Und so zu sprechen, wie es jüngst Al Gore getan hat, um George W. Bush seine abenteuerliche Irakpolitik vorzuwerfen, ist kein Antiamerikanismus. Gerhard Schröder hat zunächst dieselbe Stellung wie Jacques Chirac eingenommen. „Wenn Amerika allein den Angriff beginnt, dann nein. Wenn die UNO einen Beschluss fasst, dann müssen wir sehen wann, wie, bis wohin wir Militärisches zur Verfügung stellen.“ Dies wird ihm Stimmen gebracht haben. Dann ist er aber fortgefahren mit „Auf keinen Fall!“ Das war ein ziemlich demagogischer Appell an das alte „Ohne uns“, das seit Bosnien, Kosovo, Afghanistan überwunden zu sein schien. Es wird eher Stimmen gekostet haben: Auf der Linken war damit nichts mehr zu holen, mit Ausnahme einiger, die sich sonst der Stimme enthalten hätten. Aber wie viele CDU-Wähler haben nun der Versuchung widerstanden, für Schröder zu stimmen? Es wird nicht leicht sein, die alte Verbundenheit mit Washington wiederherzustellen, vor allem wenn Berlin weiter eine eigene Meinung zur Irakpolitik haben will.
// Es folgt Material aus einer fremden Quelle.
(** One test of the loop condition. *)
Lemma pose_loop_S (fuel : nat) (d : input_data) (start_origin : bool)
  (s : Z) (pelvis_position : vec3) (i frame : Z) (offset : vec3)
  (sc : scene) :
  pose_loop (S fuel) d start_origin s pelvis_position i frame offset sc
  = if i <? Z.of_nat (List.length (poses d)) then
      match
        (if start_origin && (i =? 0)
         then (t <- Py.getitem (trans d) i ;;
               Ok (V3 (v0 t) (v1 t) 0%float))%py
         else Ok offset)
      with
      | Raise e => (sc, Raised e)
      | Ok offset =>
          match
            (p <- Py.getitem (poses d) i ;;
             l <- Py.getitem (lhposes d) i ;;
             r <- Py.getitem (rhposes d) i ;;
             t <- Py.getitem (trans d) i ;;
             process_pose frame p l r (Np.vsub t offset)
               pelvis_position)%py
          with
          | Raise e => (frame_set frame sc, Raised e)
          | Ok ks =>
              pose_loop fuel d start_origin s pelvis_position
                (i + s) (frame + 1) offset
                (keyframe_insert ks (frame_set frame sc))
          end
      end
    else (mode_set OBJECT sc, Returned frame).
Proof. reflexivity. Qed.

(** The whole loop, from index 0 and frame 1: the first pass settles the
    offset, which every frame then uses. *)
Lemma pose_loop_run (d : input_data) (start_origin : bool) (s : Z)
  (pelvis_position : vec3) (sc : scene) :
  shaped d -> 1 <= s -> (1 <= List.length (poses d))%nat ->
  let n := Z.of_nat (List.length (poses d)) in
  let offset := origin_offset start_origin (nth 0 (trans d) (V3 0 0 0)) in
  let r := pose_loop (S (S (List.length (poses d)))) d start_origin s
             pelvis_position 0 1 (V3 0 0 0) sc in
  snd r = Returned (1 + Z.of_nat (frames_from n s 0))
  /\ keyframes (fst r)
     = keyframes sc
       ++ track d offset pelvis_position s 0 1 (frames_from n s 0)
  /\ object_mode (fst r) = OBJECT
  /\ render_fps (fst r) = render_fps sc
  /\ frame_end (fst r) = frame_end sc.
Proof.
  intros Hshaped Hs Hn n offset.
  cbn zeta. rewrite pose_loop_S.
  destruct (Z.ltb_spec 0 (Z.of_nat (List.length (poses d)))) as [Hlt|Hge];
    [|lia].
  assert (Hoff :
    (if start_origin && (0 =? 0)
     then (t <- Py.getitem (trans d) 0 ;; Ok (V3 (v0 t) (v1 t) 0%float))%py
     else Ok (V3 0 0 0)) = Ok offset).
  { subst offset. unfold origin_offset. destruct start_origin; cbn [andb Z.eqb].
    - change 0 with (Z.of_nat 0).
      rewrite (getitem_nth (trans d) (i := 0%nat) (V3 0 0 0)).
      + reflexivity.
      + rewrite (shaped_trans Hshaped). lia.
    - reflexivity. }
  rewrite Hoff.
  rewrite (@process_pose_at_Z _ d pelvis_position offset Hshaped) by lia.
  subst n. rewrite (frames_from_S Hs Hlt), track_S by assumption.
  destruct (@pose_loop_forward _ d start_origin s pelvis_position offset
              Hshaped Hs (S (List.length (poses d))) (0 + s) (1 + 1)
              (keyframe_insert
                 (frame_keys 1 (sample_at d (Z.to_nat 0)) offset
                    pelvis_position) (frame_set 1 sc)))
    as (Hret & Hkeys & Hmode & Hfps & Hend); [lia | right; lia | lia | nia |].
  rewrite Hret, Hkeys, Hmode, Hfps, Hend.
  cbn [keyframe_insert frame_set keyframes render_fps frame_end].
  rewrite <- app_assoc. repeat split; f_equal; lia.
Qed.

(** *** Assembly of records in the expected layout *)

Lemma is_batch_of_rows (k : nat) (a : rotvecs) :
  is_batch_of k a = true ->
  a = Batch (rotvec_rows a) /\ List.length (rotvec_rows a) = k.
Proof.
  destruct a as [v|rows]; simpl; [discriminate|].
  intros H. apply Nat.eqb_eq in H. now split.
Qed.

Lemma ToQuaternion_rows (a : rotvecs) :
  (a = Batch (rotvec_rows a) -> rotvec_rows a <> []) ->
  ToQuaternion a
  = Ok (match a with
        | Single v => QSingle (rotvec_to_quat v)
        | Batch rows => QBatch (map rotvec_to_quat rows)
        end).
Proof.
  intros H. destruct a as [v|rows].
  - reflexivity.
  - unfold ToQuaternion. cbn [Py.tuple2_truth Py.assert_ Py.bind].
    rewrite (@stack_Ok _ _ _ 4%nat).
    + reflexivity.
    + specialize (H eq_refl). simpl in H. destruct rows; [congruence|discriminate].
    + apply Forall_forall. reflexivity.
Qed.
Das könnte in Abstimmung mit Frankreich geschehen, anders als bei der Agrarpolitik oder bei den Vorstellungen über die zukünftigen europäischen Institutionen. Hier käme man sich näher, wenn man gestehen würde, dass der Wahlkampf in beiden Ländern auf beiden Seiten anti- oder zumindst uneuropäisch geführt worden ist. „Ja, wenn die böse Kommission nicht wäre!“ In Paris, in Berlin und auch in München sollte doch klar erkannt und dann laut gesagt werden, was man alles an der europäischen Union schon hat – die in all ihren Institutionen bereits so viel schöpferische Einheit geschaffen hat, dass es sinnlos ist, so zu tun, als würde man nationale Hoheitsrechte erst in der Zukunft aufgeben. Der berühmte deutsch-französische Motor steht still, weil ihm kein Benzin gemeinsamer Vorschläge zugefüllt wird. Meine Vorschläge an die Vorschlagenden: Zunächst, stimmt euch ab, um dem Konvent von Giscard d’Estaing einen gemeinsamen schöpferischen Plan für die Institutionen der Union vorzulegen (und verzichtet dabei auf sterilen Streit um Begriffe: die Union ist ein Objekt „sui generis“). Und zweitens: Sprecht keine großen Worte, sondern sagt zusammen nur einen Satz : „Wir erkennen an, dass das nationale Hauptinteresse von Frankreich und von Deutschland der Fortschritt der europäischen Einigung ist.“ Erst dann kann man sich wirklich nach Osten öffnen und weniger heuchlerisch Polen gegenüber sein („Kommt schnell, aber wir bauen ständig neue Hindernisse auf!“), sowie nüchtern, das heißt ohne allzu viel Rücksicht auf die CSU-beherrschte sudetendeutsche Landsmannschaft, von Prag verlangen, dass man dort einen anderen Ton anschlägt, nicht jedoch eine feierliche Verneinung der Beneš-Dekrete.

Nur ein Wunsch zum Schluss: dass die Regierung staatsmännisch handeln und sich nicht lahm legen lassen möge durch die Demoskopen einerseits und durch die Hessenwahl 2003 andererseits!